Il est là, couché sur le bord de la route, inconscient.
Quelqu’un tente de lui ôter son casque, mais vous intervenez :
— Non, laissez le casque, on n’enlève jamais le casque d’un motard accidenté, il pourrait y avoir une hémorragie.
La personne vous regarde. Elle se relève.
— Vous avez raison, mais j’ai bien peur que cela n’ait plus d’importance.
Vous vous approchez, enlevez vos gants et posez deux doigts sur son cou, cherchant la trachée. Vous ne trouvez rien, pas de flux, aucun battement.
— Vous le connaissiez ?
Tout va très vite dans votre tête. Il vous faut partir. Mais vous pourriez profiter de cette situation. Vous avez sacrément honte d’y penser.
— Oui, c’était une connaissance, mais pas plus. Je l’ai rencontré un soir, en Uruguay.
Vous vous approchez de sa sacoche de réservoir, de laquelle vous sortez un porte-monnaie. Vous y trouvez sa carte d’identité suisse que vous tendez à l’homme.
— Je dois partir, j’ai de la route, mais lorsque la police viendra, vous pourrez leur donner cette pièce d’identité afin qu’on puisse prévenir ses proches.
L’homme prend la carte d’identité en vous remerciant. Vous lui montrez le porte-monnaie que vous reposez dans la sacoche de réservoir.

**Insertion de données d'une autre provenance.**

(* ===== verification/Cron.v ===== *)
(** * Cron expressions

    [er-server/src/cron.rs].  A [u32] is a [Z]; an addition past its range is
    a panic ([None]), as in a build with overflow checks. *)

From S2P Require Import Prelude Ids LakeClock Text.
From Stdlib Require Import Ascii.
Local Open Scope Z_scope.

(** ** Definitions *)

(** [mask] has bit [i] set when [min + i] matches. *)
Record Field := mkField { mask : Z; wildcard : bool }.

Definition field_matches (f : Field) (value min : Z) : bool :=
  if value <? min then false
  else let offset := value - min in (offset <? 64) && Z.testbit (mask f) offset.

Record Cron := mkCron {
  minute : Field; hour : Field; day_of_month : Field; month : Field; day_of_week : Field;
}.

Inductive CronError :=
| FieldCount (got : nat)
| BadField (field value : string)
| Range (field value : string) (min max : Z)
| ZeroStep (field value : string).

(** [str::parse::<u32>]: an optional plus, digits, no overflow. *)
Definition parse_u32 (s : string) : option Z :=
  z ← match s with String "+"%char s => parse_unsigned s | _ => parse_unsigned s end;
  if z <? 2 ^ 32 then Some z else None.

(** One comma-separated term: wildcard, low, high and step. *)
Definition parse_term (spec field : string) (min max : Z) (term : string) :
    result (bool * Z * Z * Z) CronError :=
  let bad := BadField field spec in
  if decide (term = EmptyString) then Err bad
  else
    match
      match split_once "/"%char term with
      | Some (r, s) =>
          match parse_u32 s with
          | None => Err bad
          | Some step => if step =? 0 then Err (ZeroStep field spec) else Ok (r, step)
          end
      | None => Ok (term, 1)
      end
    with
    | Err e => Err e
    | Ok (range_part, step) =>
        match
          if decide (range_part = "*") then Ok (true, min, max)
          else
            match split_once "-"%char range_part with
            | Some (a, b) =>
                match parse_u32 a, parse_u32 b with
                | Some a, Some b => if b <? a then Err bad else Ok (false, a, b)
                | _, _ => Err bad
                end
            | None =>
                match parse_u32 range_part with
                | Some v => Ok (false, v, v)
                | None => Err bad
                end
            end
        with
        | Err e => Err e
        | Ok (wild, lo, hi) =>
            let '(lo, hi) :=
              if decide (field = "day-of-week")
              then (if lo =? 7 then 0 else lo, if hi =? 7 then 0 else hi)
              else (lo, hi) in
            if (lo <? min) || (max <? hi) then Err (Range field spec min max)
            else Ok (wild, lo, hi, step)
        end
    end.
Section lifecycle.
Context (sha256 : string → list Z) (db_text : DbError → string) (connect : string → result unit string).

Lemma issue_key_safe now id buf org role : control_safe (issue_key now sha256 id buf org role).
Proof. apply control_safe_bind; [apply issue_safe|intros ?; apply control_safe_ret]. Qed.

Lemma pg_revoke_key_safe now id org : control_safe (pg_revoke_key now id org).
Proof. apply control_safe_bind; [apply revoke_safe|intros ?; apply control_safe_ret]. Qed.

Lemma set_org_state_safe now name new old : control_safe (set_org_state now name new old).
Proof.
  apply control_safe_bind; [|intros ?; apply control_safe_ret].
  apply control_safe_bind; [by apply update_orgs_safe|intros ?; apply control_safe_ret].
Qed.

Lemma audited c c' trace p org action detail :
  control_ok c' → keeps c c' →
  control_ok (audit trace p org action detail c') ∧ keeps c (audit trace p org action detail c').
Proof.
  intros Hc' Hk. unfold audit. edestruct append_safe as [H1 H2]; [exact Hc'|].
  split; [exact H1|]. by transitivity c'.
Qed.

Lemma transition_org_safe now trace st p org new old msg c :
  control_ok c →
  control_ok (transition_org db_text connect now trace st p org new old msg c).2
  ∧ keeps c (transition_org db_text connect now trace st p org new old msg c).2.
Proof.
  intros Hc. unfold transition_org, answer. destruct (guard _ _ _); [|done].
  destruct (connected _ _ _); [|done]. destruct (org_or_404 _ _); [|done].
  destruct (control_safe_transaction _ c (set_org_state_safe now org new old) Hc) as [H1 H2].
  destruct (transaction _ c) as [[[]|e] c']; simpl in *; [|done|done].
  by apply audited.
Qed.
(* ===== verification/Executor.v ===== *)
(** * The executor

    [er-server/src/executor.rs]: what the dispatcher does with a watch frame,
    a resync, a claimed job and its sweeps.  The state is the ledger, the
    calls made to the cluster so far and the launches whose pod has not
    started.  The cluster answers from the history of the calls; its answers
    to label patches and deletes are ignored by the code.  A handler reads one
    clock, and the database answers every statement: a connection that breaks
    between two statements is a handler cut short there.

    Not modelled: webhooks and traces, and what a control body does outside
    the two tables. *)

From S2P Require Auth.
From S2P Require Import Prelude Json Ids DagPolicy Dag Readiness Errors Registry Sql Ledger TaskPg.
From S2P Require Import LedgerInv LedgerRuns LedgerMoves LedgerOps Scheduler.
From S2P Require TerminalRecords Classify.
From Stdlib Require Import Ascii.
From stdpp Require Import pretty.

#[local] Open Scope Z_scope.

(** ** Definitions *)

Definition ZOMBIE_STALE_SECS : Z := 300.
Definition QUOTA_WAIT_SECS : Z := 30.
Definition NO_RECORD_GRACE : Z := Classify.NO_RECORD_BOUND_SECS.
Definition INPROC : string := "inproc".
Definition OWNER_LABEL : string := "er.dupezero.com/owner".
Definition DONE_LABEL : string := "er.dupezero.com/done".
Definition REVOKED : string := "revoked".
Definition TASK_INSTANCE_ANNOTATION : string := "er.dupezero.com/task-instance-id".
Definition FINGERPRINT_ANNOTATION : string := "er.dupezero.com/structural-fingerprint".

Inductive ObjectKind := ObjJob | ObjPod.

Record EventSnapshot := mkEvent { event_reason : string; event_message : string }.

Record Listing := mkListing {
  listed_jobs : list Classify.JobSnapshot;
  listed_pods : list Classify.PodSnapshot;
}.

Inductive WatchFrame :=
| FJob (job : Classify.JobSnapshot)
| FJobDeleted (job : Classify.JobSnapshot)
| FPod (pod : Classify.PodSnapshot)
| FPodDeleted (pod : Classify.PodSnapshot)
| Resync.

(** The writes to the cluster; a created Job is its rendered manifest with the
    launch's name and token. *)
Inductive ApiCall :=
| PatchLabels (kind : ObjectKind) (name : string) (labels : list (string * option string))
| DeleteJob (name : string)
| CreateJob (manifest name token : string).

Inductive ApiError :=
| Quota (message : string) | AlreadyExists | RateLimited (retry_after_secs : option Z) | ApiOther.

(** What the cluster answers after a history of calls; an error of a read is
    an absent answer. *)
Record Cluster := mkCluster {
  get_job : list ApiCall → string → option Classify.JobSnapshot;
  list_managed : list ApiCall → option Listing;
  list_events : list ApiCall → string → list EventSnapshot;
  create_job : list ApiCall → option ApiError;
}.
Definition finish_body (attempt_id : string) (body : AttemptFinish) (current : TaskInstance)
    (who : AttemptIdentity) (d : Db) : Reply * Db :=
  let uid := identity_pod_uid who (af_pod_uid body) in
  if decide (af_state body ∈ ["succeeded"; "skipped"]) then
    first_row (finish now (bool_decide (af_state body = "skipped"))
                 (default "done" (af_outcome body)) (af_output body) (af_snapshot_start body)
                 (af_snapshot_end body) (af_counters body) (af_exit_code body) attempt_id uid)
      "stale finish: the attempt is no longer running as this pod" d
  else if decide (af_state body = "failed") then
    match fail_or_retry_task sha256 hashtext now attempt_id (reported_failure current body) d with
    | (Ok (Some archived, successor), d) => ((200, BFailed archived successor), d)
    | (Ok (None, _), d) =>
        (refused (detail_err 409 "stale failure report: the attempt is not live under this launch"), d)
    | (Err e, d) => (refused (pg_err db_text e), d)
    end
  else if decide (af_state body = "interrupted") then
    first_row (note_interruption now (default "sigterm" (af_termination_reason body))
                 (af_counters body) attempt_id uid)
      "stale interruption: the attempt is not live as this pod" d
  else (refused (detail_err 422 ("unknown terminal state '" +:+ af_state body +:+ "'")), d).

Definition attempt_finish (st : AppState) (attempt_id : string) (h : Headers)
    (body : AttemptFinish) : Db → Reply * Db :=
  channel st attempt_id h (finish_body attempt_id body).
(* ===== verification/EntityDiff.v ===== *)
(** * The catalog differ and its migration plans

    [er-entity-diff]: the comparison of a live store with the catalog
    ([lib.rs]), the order of the created tables and the plan of safe statements
    ([migrate.rs]) and the types a live read reports ([postgres.rs],
    [lake.rs]).  A live store is the map from its relations to the columns its
    information schema lists.

    The specification gives each planned statement the effect its text has on
    the columns a store reports, so that applying a plan can be spoken of. *)

From S2P Require Import Prelude Ids Sql Text EntitySpec EntityGen.
From Stdlib Require Import Ascii.

(** ** Definitions *)

(** *** The differ *)

Record LiveColumn := mkLive { l_name : string; type_name : string; l_nullable : bool }.

Inductive Severity := Safe | Breaking | Ahead.

#[global] Instance Severity_eq_dec : EqDecision Severity.
Proof. solve_decision. Defined.

Record DiffItem := mkDiff { d_relation : string; severity : Severity; message : string }.

#[local] Abbreviation Live := (gmap string (list LiveColumn)).

Definition normalize_pg_type (data_type : string) : string :=
  if decide (data_type = "timestamp with time zone") then "timestamptz"
  else if decide (data_type = "timestamp without time zone") then "timestamp"
  else if decide (data_type = "character varying") then "text"
  else if decide (data_type = "ARRAY") then "text[]"
  else data_type.

Definition normalize_lake_type (data_type : string) : string :=
  if decide (data_type = "VARCHAR[]") then "LIST(VARCHAR)" else data_type.

Definition expected_pg_type (c : Column) : string := postgres_type (col_type c).

Definition expected_type (s : Store) (c : Column) : string :=
  match s with Postgres => expected_pg_type c | Duckdb => ducklake_type (col_type c) end.

Definition live_by_name (live_cols : list LiveColumn) : gmap string LiveColumn :=
  map_collect ((λ c, (l_name c, c)) <$> live_cols).

Definition diff_column (s : Store) (e : Entity) (by_name : gmap string LiveColumn) (c : Column) :
    list DiffItem :=
  let item sev msg := mkDiff (qualify s (relation_ e)) sev msg in
  match by_name !! c_name c with
  | None =>
      [item (if nullable c then Safe else Breaking)
         ("column " +:+ c_name c +:+ " is absent; add column")]
  | Some live =>
      (if decide (type_name live = expected_type s c) then []
       else [item Breaking ("column " +:+ c_name c +:+ ": type " +:+ type_name live
                            +:+ " -> " +:+ expected_type s c)])
      ++ (if l_nullable live && negb (nullable c)
          then [item Breaking ("column " +:+ c_name c +:+ ": nullable -> NOT NULL")] else [])
  end.

Definition diff_extra (s : Store) (e : Entity) (live : LiveColumn) : list DiffItem :=
  if decide (l_name live ∈ column_names e) then []
  else [mkDiff (qualify s (relation_ e)) Ahead
          ("column " +:+ l_name live +:+ " is in the live store but not declared")].

Definition diff_entity (s : Store) (e : Entity) (live_cols : list LiveColumn) : list DiffItem :=
  (columns e ≫= diff_column s e (live_by_name live_cols)) ++ (live_cols ≫= diff_extra s e).

Definition diff_relation (s : Store) (live : Live) (e : Entity) : list DiffItem :=
  match live !! relation_ e with
  | None =>
      [mkDiff (qualify s (relation_ e)) Safe
         ("relation " +:+ relation_ e +:+ " is absent; create table")]
  | Some live_cols => diff_entity s e live_cols
  end.

Definition diff_companion (s : Store) (live : Live) (e : Entity) : list DiffItem :=
  if negb (history (generate e)) then []
  else
    let companion := history_relation (relation_ e) in
    match live !! companion with
    | Some _ => []
    | None =>
        [mkDiff (qualify s companion) Safe
           ("history companion " +:+ companion +:+ " is absent; create companion + trigger")]
    end.

Definition diff_store (c : Catalog) (s : Store) (live : Live) : list DiffItem :=
  (for_store c s ≫= diff_relation s live)
  ++ (if decide (s = Postgres) then for_store c s ≫= diff_companion s live else []).

Definition postgres_relations (c : Catalog) : list string :=
  e ← for_store c Postgres;
  relation_ e :: (if history (generate e) then [history_relation (relation_ e)] else []).

Definition catalog_without (c : Catalog) (s : Store) (skip : gset string) :
    result Catalog SpecError :=
  from_entities (filter (λ e, relation_ e ∉ skip) (for_store c s)).

(** *** The order of the tables *)

Definition by_relation (l : list Entity) : gmap string Entity :=
  map_collect ((λ e, (relation_ e, e)) <$> l).

Section visit.
Context (by_rel : gmap string Entity).

Definition Visit : Type := gset string * list Entity.

(** The loop over the columns, with the recursive call it makes. *)
Fixpoint visit_columns (visit : Entity → Visit → option Visit) (cols : list Column) (st : Visit) :
    option Visit :=
  match cols with
  | [] => Some st
  | c :: cols =>
      st ← match references c ≫= λ r, by_rel !! r_relation r with
           | Some dep => visit dep st
           | None => Some st
           end;
      visit_columns visit cols st
  end.

(** [None] is the recursion bound, which [topo_order] never meets. *)
Fixpoint visit (fuel : nat) (e : Entity) (st : Visit) : option Visit :=
  match fuel with
  | 0 => None
  | S fuel =>
      if decide (relation_ e ∈ st.1) then Some st
      else
        st ← visit_columns (visit fuel) (columns e) ({[relation_ e]} ∪ st.1, st.2);
        Some (st.1, st.2 ++ [e])
  end.

Fixpoint visit_all (fuel : nat) (l : list Entity) (st : Visit) : option Visit :=
  match l with
  | [] => Some st
  | e :: l => st ← visit fuel e st; visit_all fuel l st
  end.
End visit.

Definition topo_order (l : list Entity) : option (list Entity) :=
  let by_rel := by_relation l in
  snd <$> visit_all by_rel (S (size by_rel)) l (∅, []).

(** *** The plan *)

Record Planned := mkPlanned { p_relation : string; sql : string }.

Record MigrationPlan := mkPlan {
  statements : list Planned;
  breaking : list DiffItem;
  ahead : list DiffItem;
}.

Definition is_empty (p : MigrationPlan) : bool :=
  match statements p, breaking p with [], [] => true | _, _ => false end.

Definition add_column_sql (s : Store) (relation : string) (c : Column) : string :=
  match s with
  | Duckdb =>
      "ALTER TABLE lake.main." +:+ relation +:+ " ADD COLUMN " +:+ c_name c +:+ " "
      +:+ ducklake_type (col_type c) +:+ ";"
  | Postgres =>
      "ALTER TABLE public." +:+ relation +:+ " ADD COLUMN " +:+ c_name c +:+ " "
      +:+ postgres_type (col_type c)
      +:+ match c_default c with Some d => " DEFAULT " +:+ d | None => "" end +:+ ";"
  end.

Definition create_table_sql (s : Store) (e : Entity) : string :=
  match s with
  | Duckdb => match emit_lake_ddl e with Ok text => text +:+ ";" | Err _ => "" end
  | Postgres => match emit_postgres_ddl e with Ok text => text | Err _ => "" end
  end.

(** The columns a plan adds to a live relation. *)
Definition to_add (e : Entity) (cols : list LiveColumn) : list Column :=
  filter (λ c, c_name c ∉ l_name <$> cols ∧ nullable c = true) (columns e).

(** Whether the history companion of a live entity is missing. *)
Definition lacks_companion (s : Store) (live : Live) (e : Entity) : bool :=
  bool_decide (s = Postgres) && history (generate e)
  && bool_decide (live !! history_relation (relation_ e) = None).
(* ===== verification/EntityReconcile.v ===== *)
(** * The schema reconciler

    [er-entity-diff/src/reconcile.rs]: making a store match the catalog and
    writing its ledger ([schema_migrations]), with the catalog's version hash
    ([lib.rs]).  A store is a parameter: the columns it reports and the effect
    of a statement's text, [None] being an error.  The control database is
    reconciled in one transaction under an advisory lock, whose rows carry the
    time the transaction began; a lake commits its statements first and then
    writes its ledger row by row. *)

From S2P Require Hash.
From S2P Require Import Prelude Ids Versions Text EntitySpec EntityGen EntityDiff.
From stdpp Require Import pretty.

#[local] Open Scope Z_scope.
#[local] Abbreviation Live := (gmap string (list LiveColumn)).

(** ** Definitions *)

(** *** The catalog's version *)

Definition relation_le (a b : Entity) : Prop := String.le (relation_ a) (relation_ b).

#[global] Instance relation_le_dec : RelDecision relation_le.
Proof. intros a b. unfold relation_le. apply _. Defined.

Definition NUL : string := String Ascii.zero EmptyString.

(** The generated text of an entity; an error is the empty text. *)
Definition ddl_of (s : Store) (e : Entity) : string :=
  match s with
  | Duckdb => match emit_lake_ddl e with Ok text => text | Err _ => "" end
  | Postgres => match emit_postgres_ddl e with Ok text => text | Err _ => "" end
  end.

(** The bytes fed to the hasher, entity by entity. *)
Definition hash_preimage (s : Store) (l : list Entity) : string :=
  foldl (λ acc e, acc +:+ relation_ e +:+ NUL +:+ ddl_of s e +:+ NUL) "" l.

Definition catalog_hash (sha256 : string → list Z) (c : Catalog) (s : Store) : string :=
  hex_of (sha256 (hash_preimage s (merge_sort relation_le (for_store c s)))).

(** *** The outcome *)

Inductive ReconcileError :=
| EBreaking (items : list DiffItem)
| EPostgres
| EDuckdb
| ESpec (e : SpecError).

Record Reconciled := mkReconciled {
  r_hash : string;
  r_applied : list Planned;
  r_ahead : list DiffItem;
  ledger_was_current : bool;
}.

Definition render_items (items : list DiffItem) : string :=
  foldl (λ out d, out +:+ newline +:+ "  " +:+ d_relation d +:+ ": " +:+ message d) "" items.

Definition status (r : Reconciled) : string :=
  match r_applied r with [] => "current" | _ => "migrated" end.

Definition detail (r : Reconciled) : string :=
  let applied :=
    match r_applied r with
    | [] => "nothing pending"
    | l =>
        "applied " +:+ pretty (length l) +:+ ": "
        +:+ join_with ", " (set_sorted (list_to_set (p_relation <$> l)))
    end in
  let ahead :=
    match r_ahead r with
    | [] => []
    | l =>
        ["ahead: " +:+ join_with "; "
           ((λ d, d_relation d +:+ " (" +:+ message d +:+ ")") <$> l)]
    end in
  join_with "; " (applied :: ahead).

Definition ledger_kind (applied : bool) : string := if applied then "applied" else "verified".

(** *** The ledger *)

(** A row of [schema_migrations]; the control plane's has no snapshot. *)
Record LedgerRow := mkLedgerRow {
  g_id : string;
  g_created_at : Z;
  g_catalog_hash : string;
  g_kind : string;
  g_relation : option string;
  g_statement : option string;
  g_applied_by : string;
  g_snapshot_id : option Z;
}.

(** [create::record]; the id is the primary key. *)
Definition record (row : LedgerRow) (ledger : list LedgerRow) : option (list LedgerRow) :=
  if decide (g_id row ∈ g_id <$> ledger) then None else Some (ledger ++ [row]).

(** [ORDER BY created_at DESC, id DESC LIMIT 1]. *)
Definition newest_first (a b : LedgerRow) : comparison :=
  match g_created_at b ?= g_created_at a with
  | Eq => String.compare (g_id b) (g_id a)
  | o => o
  end.

Definition latest (ledger : list LedgerRow) : option LedgerRow := min_by newest_first ledger.

(** The rows one reconciliation writes; [ids] are the ids it mints. *)
Definition ledger_rows (hash applied_by : string) (now : Z) (snapshot : option Z)
    (ids : nat → string) (was_current : bool) (stmts : list Planned) : list LedgerRow :=
  match stmts with
  | [] =>
      if was_current then []
      else [mkLedgerRow (ids 0%nat) now hash (ledger_kind false) None None applied_by snapshot]
  | _ =>
      imap (λ i p, mkLedgerRow (ids i) now hash (ledger_kind true) (Some (p_relation p))
                     (Some (sql p)) applied_by snapshot) stmts
  end.

(** The rows are recorded one by one; what was written before an error is
    returned with it. *)
Fixpoint record_all (rows ledger : list LedgerRow) : bool * list LedgerRow :=
  match rows with
  | [] => (true, ledger)
  | row :: rows =>
      match record row ledger with
      | None => (false, ledger)
      | Some ledger => record_all rows ledger
      end
  end.

Section reconcile.
Context {S : Type} (read : S → Live) (run : string → S → option S).
Context (sha256 : string → list Z) (history_prelude : string).

Record ReconcileDb := mkReconcileDb { store : S; ledger : list LedgerRow }.

(** [read_postgres_columns] and [read_lake_columns] of the named relations. *)
Definition read_columns (relations : list string) (st : S) : Live :=
  filter (λ p, p.1 ∈ relations) (read st).

Fixpoint run_all (stmts : list Planned) (st : S) : option S :=
  match stmts with [] => Some st | p :: stmts => st ← run (sql p) st; run_all stmts st end.

Definition is_current (hash : string) (ledger : list LedgerRow) : bool :=
  bool_decide (g_catalog_hash <$> latest ledger = Some hash).

(** [None] is the planner's recursion bound, which is never met. *)
Definition reconcile_postgres (c : Catalog) (applied_by : string) (now : Z) (ids : nat → string)
    (db : ReconcileDb) : option (result Reconciled ReconcileError * ReconcileDb) :=
  let hash := catalog_hash sha256 c Postgres in
  plan ← plan_migration history_prelude c Postgres
           (read_columns (postgres_relations c) (store db));
  Some match breaking plan with
       | [] =>
           match run_all (statements plan) (store db) with
           | None => (Err EPostgres, db)
           | Some st =>
               let current := is_current hash (ledger db) in
               let rows := ledger_rows hash applied_by now None ids current (statements plan) in
               match record_all rows (ledger db) with
               | (false, _) => (Err EPostgres, db)
               | (true, l) =>
                   (Ok (mkReconciled hash (statements plan) (ahead plan) current),
                    mkReconcileDb st l)
               end
           end
       | items => (Err (EBreaking items), db)
       end.

Definition lake_relations (stage : gset string) (c : Catalog) : list string :=
  relation_ <$> filter (λ e, relation_ e ∉ stage) (for_store c Duckdb).

(** [snapshot_of] is the newest snapshot of a lake. *)
Definition reconcile_lake (stage : gset string) (snapshot_of : S → option Z) (c : Catalog)
    (applied_by : string) (now : Z) (ids : nat → string) (db : ReconcileDb) :
    option (result Reconciled ReconcileError * ReconcileDb) :=
  match catalog_without c Duckdb stage with
  | Err e => Some (Err (ESpec e), db)
  | Ok owned =>
      let hash := catalog_hash sha256 c Duckdb in
      plan ← plan_migration history_prelude owned Duckdb
               (read_columns (relation_ <$> for_store owned Duckdb) (store db));
      Some match breaking plan with
           | [] =>
               match run_all (statements plan) (store db) with
               | None => (Err EDuckdb, db)
               | Some st =>
                   let current := is_current hash (ledger db) in
                   let rows := ledger_rows hash applied_by now (snapshot_of st) ids current
                                 (statements plan) in
                   match record_all rows (ledger db) with
                   | (false, l) => (Err EDuckdb, mkReconcileDb st l)
                   | (true, l) =>
                       (Ok (mkReconciled hash (statements plan) (ahead plan) current),
                        mkReconcileDb st l)
                   end
               end
           | items => (Err (EBreaking items), db)
           end
  end.
End reconcile.
Arguments mkReconcileDb {S}.
Arguments store {S}.
Arguments ledger {S}.

(** ** Lemmas *)

(** *** The newest row *)

Lemma latest_new old new now :
  new ≠ [] → (∀ r, r ∈ old → g_created_at r < now) → (∀ r, r ∈ new → g_created_at r = now) →
  ∃ r, latest (old ++ new) = Some r ∧ r ∈ new.
Proof.
  intros Hne Hold Hnew.
  assert (∀ l x, x ∈ new → (∀ r, r ∈ l → r ∈ new) →
    foldl (λ b y, match newest_first b y with Gt => y | _ => b end) x l ∈ new) as Hstay.
  { induction l as [|y l IH]; intros x Hx Hl; [done|]. simpl.
    destruct (newest_first x y); apply IH; set_solver. }
  assert (∀ l x, x ∈ old → (∀ r, r ∈ l → r ∈ old) →
    foldl (λ b y, match newest_first b y with Gt => y | _ => b end) x l ∈ old) as Hgo.
  { induction l as [|y l IH]; intros x Hx Hl; [done|]. simpl.
    destruct (newest_first x y); apply IH; set_solver. }
  destruct new as [|n new]; [done|]. destruct old as [|o old]; simpl.
  { eexists. split; [reflexivity|]. apply Hstay; set_solver. }
  eexists. split; [reflexivity|]. rewrite foldl_app. simpl.
  set (b := foldl _ o old).
  assert (b ∈ o :: old) as Hb by (apply Hgo; set_solver).
  assert (newest_first b n = Gt) as ->.
  { unfold newest_first. specialize (Hold b Hb). specialize (Hnew n ltac:(left)).
    rewrite (proj2 (Z.compare_gt_iff _ _)); [done|lia]. }
  apply Hstay; set_solver.
Qed.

— Si vous avez besoin d’autre chose, je pense que l’essentiel est dans cette sacoche, je remets les éléments ici.
Vous le lui montrez.
Les gens sont tellement satisfaits de voir une aide intervenir, heureux de voir que quelqu’un semble savoir ce qu’il fait, qu’ils acceptent sans discuter tous les ordres que vous leur donnez.
— Viens, aide-moi à relever la moto pour éviter les risques que l’essence déborde sur la route ou que l’huile s’échappe.
Deux personnes vous aident à redresser la machine. Vous fermez d’un geste la fermeture éclair de la sacoche de réservoir. Personne n’a vu que vous vous étiez emparé du passeport suisse que vous avez camouflé dans votre manche gauche.
Vous vous adressez au corps couché :
— Bonne dernière nuit, camarade.
Vous montez sur votre moto, saluez d’un geste de la main et poursuivez votre route.